🤖 End to end LLMOps Pipeline-Part 6-Kubernetes 🤖
So far in our journey, we’ve successfully created a Docker image, and now it’s time to deploy it. What better solution than Kubernetes to handle this task? In this post, we’ll explore how to create Kubernetes deployments and services, ensuring your applications are scalable, reliable, and easily manageable.
Kubernetes: Deployments and Services
Kubernetes is an open-source platform designed to automate deploying, scaling, and operating application containers. It allows developers to manage containerized applications across a cluster of machines, providing essential features like scaling, load balancing, and automated rollouts and rollbacks.
Kubernetes Deployments
A Deployment in Kubernetes is a resource object that provides declarative updates to applications. You define the desired state of the application in a YAML file, and the Deployment controller makes the changes to the application’s current state to match the desired state. Deployments are used to create and manage a set of identical pods (containers running an application), ensuring that the specified number of replicas is always running.
Key Features of Deployments:
- Replica Management: Ensures that a specified number of replicas of a pod are running at all times.
- Rolling Updates: Gradually replaces old versions of pods with new ones, ensuring zero downtime.
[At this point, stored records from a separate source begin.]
(** A property of the record that every step keeps is kept by the loop,
    whether the loop runs to its end or is cut by an exception. *)
Lemma forEach_preserves {A : Type} (P : gmap string MethodInfo -> Prop)
    (f : A -> M unit) (l : list A) (methods : gmap string MethodInfo) :
  Forall (fun x => forall m, P m -> P (f x m).2) l ->
  P methods -> P (forEach f l methods).2.
Proof.
  intros Hf. revert methods.
  induction Hf as [|x l Hx _ IH]; intros m Hm; [done|].
  cbn [forEach]. unfold mbind, M_bind.
  specialize (Hx m Hm).
  destruct (f x m) as [[[]|e] m']; [by apply IH|done].
Qed.

Lemma bind_preserves (P : gmap string MethodInfo -> Prop)
    (c : M unit) (k : unit -> M unit) (methods : gmap string MethodInfo) :
  P (c methods).2 -> (forall u m, P m -> P (k u m).2) ->
  P ((c ≫= k) methods).2.
Proof.
  intros Hc Hk. unfold mbind, M_bind.
  destruct (c methods) as [[u|e] m']; [by apply Hk|done].
Qed.

Lemma when_preserves (P : gmap string MethodInfo -> Prop)
    (b : bool) (c : M unit) (methods : gmap string MethodInfo) :
  (P methods -> P (c methods).2) -> P methods -> P (when b c methods).2.
Proof. destruct b; [done|]. by intros _. Qed.

Section WithParser.
Variable commentParserDefault : string -> outcome (option (list Block)).
Variable config : ASTParserConfig.

Local Abbreviation parseJSDoc := (parseJSDoc commentParserDefault).
Local Abbreviation parsedDoc := (parsedDoc commentParserDefault).
Local Abbreviation extractParams := (extractParams config).
Local Abbreviation extractReturns := (extractReturns config).

(** *** The documentation extractor never throws *)

Lemma parseJSDoc_Ok (node : Node) :
  parseJSDoc node = Ok (parsedDoc node).
Proof.
  unfold Members.parsedDoc, ModuleParser.parseJSDoc.
  destruct (if negb _ then _ else _) as [|jsDocText rest]; [done|].
  destruct (commentParserDefault jsDocText) as [[[|first blocks]|]|e];
    simpl; try done.
  by destruct (existsb _ _).
Qed.

Lemma parseJSDoc_undocumented (node : Node) :
  undocumented node -> parsedDoc node = emptyJSDoc.
Proof.
  intros [Hkind Hdocs].
  unfold Members.parsedDoc, ModuleParser.parseJSDoc.
  apply String.eqb_neq in Hkind. rewrite Hkind. simpl.
  by destruct Hdocs as [-> | ->].
Qed.

Lemma parseJSDoc_throws (node : Node) (text : string)
    (rest : list string) (error : string) :
  getKindName node <> "JSDoc" ->
  getJsDocs node = Some (text :: rest) ->
  commentParserDefault text = Throw error ->
  parseJSDoc node = Ok emptyJSDoc.
Proof.
  intros Hkind Hdocs Hthrow. unfold ModuleParser.parseJSDoc.
  apply String.eqb_neq in Hkind. rewrite Hkind, Hdocs. simpl.
  by rewrite Hthrow.
Qed.

(** *** What each step writes *)

Lemma lift_parseJSDoc (node : Node) (k : JSDocInfo -> M unit)
    (methods : gmap string MethodInfo) :
  (lift (parseJSDoc node) ≫= k) methods = k (parsedDoc node) methods.
Proof. unfold mbind, M_bind, lift. by rewrite parseJSDoc_Ok. Qed.

Lemma processFunctionDeclaration_eq (declaration : FunctionDeclaration)
    (namePrefix : option string) (methods : gmap string MethodInfo) :
  let doc := parsedDoc (fnNode declaration) in
  let name :=
    orElse (default "" namePrefix) (default "" (fnGetName declaration)) in
  processFunctionDeclaration commentParserDefault config declaration
    namePrefix methods
  = (Ok tt,
     <[name := createMethodInfo name (docDescription doc)
                 (extractParams doc) (extractReturns doc) KFunction
                 (fnIsAsync declaration) Public]> methods).
Proof.
  unfold processFunctionDeclaration. cbv zeta.
  by rewrite lift_parseJSDoc.
Qed.

Lemma processVariableDeclaration_eq (declaration : VariableDeclaration)
    (namePrefix : option string) (methods : gmap string MethodInfo) :
  let doc := parsedDoc (varNode declaration) in
  let name := orElse (default "" namePrefix) (varGetName declaration) in
  processVariableDeclaration commentParserDefault config declaration
    namePrefix methods = (Ok tt, methods) \/
  exists isAsync,
    processVariableDeclaration commentParserDefault config declaration
      namePrefix methods
    = (Ok tt,
       <[name := createMethodInfo name (docDescription doc)
                   (extractParams doc) (extractReturns doc) KFunction
                   isAsync Public]> methods).
Proof.
  unfold processVariableDeclaration. cbv zeta.
  destruct (varInitializer declaration) as [text|]; [|by left].
  destruct (negb _ && negb _ && negb _); [by left|].
  right. eexists. by rewrite lift_parseJSDoc.
Qed.

Lemma processMethod_eq (method : MethodDeclaration) (className : string)
    (methodKind : MethodKind) (visibility : Visibility)
    (methods : gmap string MethodInfo) :
  let doc := parsedDoc (methNode method) in
  let fullName := className +:+ "." +:+ methGetName method in
  processMethod commentParserDefault config method className methodKind
    visibility methods
  = (Ok tt,
     <[fullName := createMethodInfo fullName (docDescription doc)
                     (extractParams doc) (extractReturns doc) methodKind
                     (methIsAsync method) visibility]> methods).
Proof. unfold processMethod. cbv zeta. by rewrite lift_parseJSDoc. Qed.

Lemma processPropertyMethod_eq (property : PropertyDeclaration)
    (className : string) (methods : gmap string MethodInfo) :
  let doc := parsedDoc (propNode property) in
  let fullName := className +:+ "." +:+ propGetName property in
  exists isAsync,
    processPropertyMethod commentParserDefault config property className
      methods
    = (Ok tt,
       <[fullName := createMethodInfo fullName (docDescription doc)
                       (extractParams doc) (extractReturns doc) KProperty
                       isAsync (visibilityOf (propModifiers property))]>
         methods).
Proof.
  unfold processPropertyMethod. cbv zeta. eexists.
  by rewrite lift_parseJSDoc.
Qed.

Lemma processGetter_eq (accessor : AccessorDeclaration)
    (className : string) (methods : gmap string MethodInfo) :
  let doc := parsedDoc (accNode accessor) in
  let fullName := className +:+ "." +:+ accGetName accessor in
  processAccessor commentParserDefault config accessor className KGetter
    methods
  = (Ok tt,
     <[fullName := createMethodInfo fullName (docDescription doc) []
                     (extractReturns doc) KGetter false
                     (visibilityOf (accModifiers accessor))]> methods).
Proof. unfold processAccessor. cbv zeta. by rewrite lift_parseJSDoc. Qed.

Lemma processSetter_eq (accessor : AccessorDeclaration)
    (className : string) (methods : gmap string MethodInfo) :
  let doc := parsedDoc (accNode accessor) in
  let fullName := className +:+ "." +:+ accGetName accessor in
  processAccessor commentParserDefault config accessor className KSetter
    methods
  = (Ok tt,
     <[fullName := createMethodInfo fullName (docDescription doc)
                     (declaredSetterParams config accessor doc) None
                     KSetter false
                     (visibilityOf (accModifiers accessor))]> methods).
Proof.
  unfold processAccessor, declaredSetterParams. cbv zeta.
  rewrite lift_parseJSDoc. by destruct (accParameters accessor).
Qed.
- Rollback: If something goes wrong, you can roll back to a previous version of the deployment.
Kubernetes Services
A Service in Kubernetes is an abstract way to expose an application running on a set of Pods as a network service. With Kubernetes, you don’t need to modify your application to use an unfamiliar service discovery mechanism. Kubernetes gives Pods their own IP addresses and a single DNS name for a set of Pods, and can load-balance across them.
Types of Services:
- ClusterIP: Exposes the service on a cluster-internal IP. This is the default ServiceType.
- NodePort: Exposes the service on each Node’s IP at a static port (the NodePort). A ClusterIP service, to which the NodePort service routes, is automatically created.
- LoadBalancer: Exposes the service externally using a cloud provider’s load balancer.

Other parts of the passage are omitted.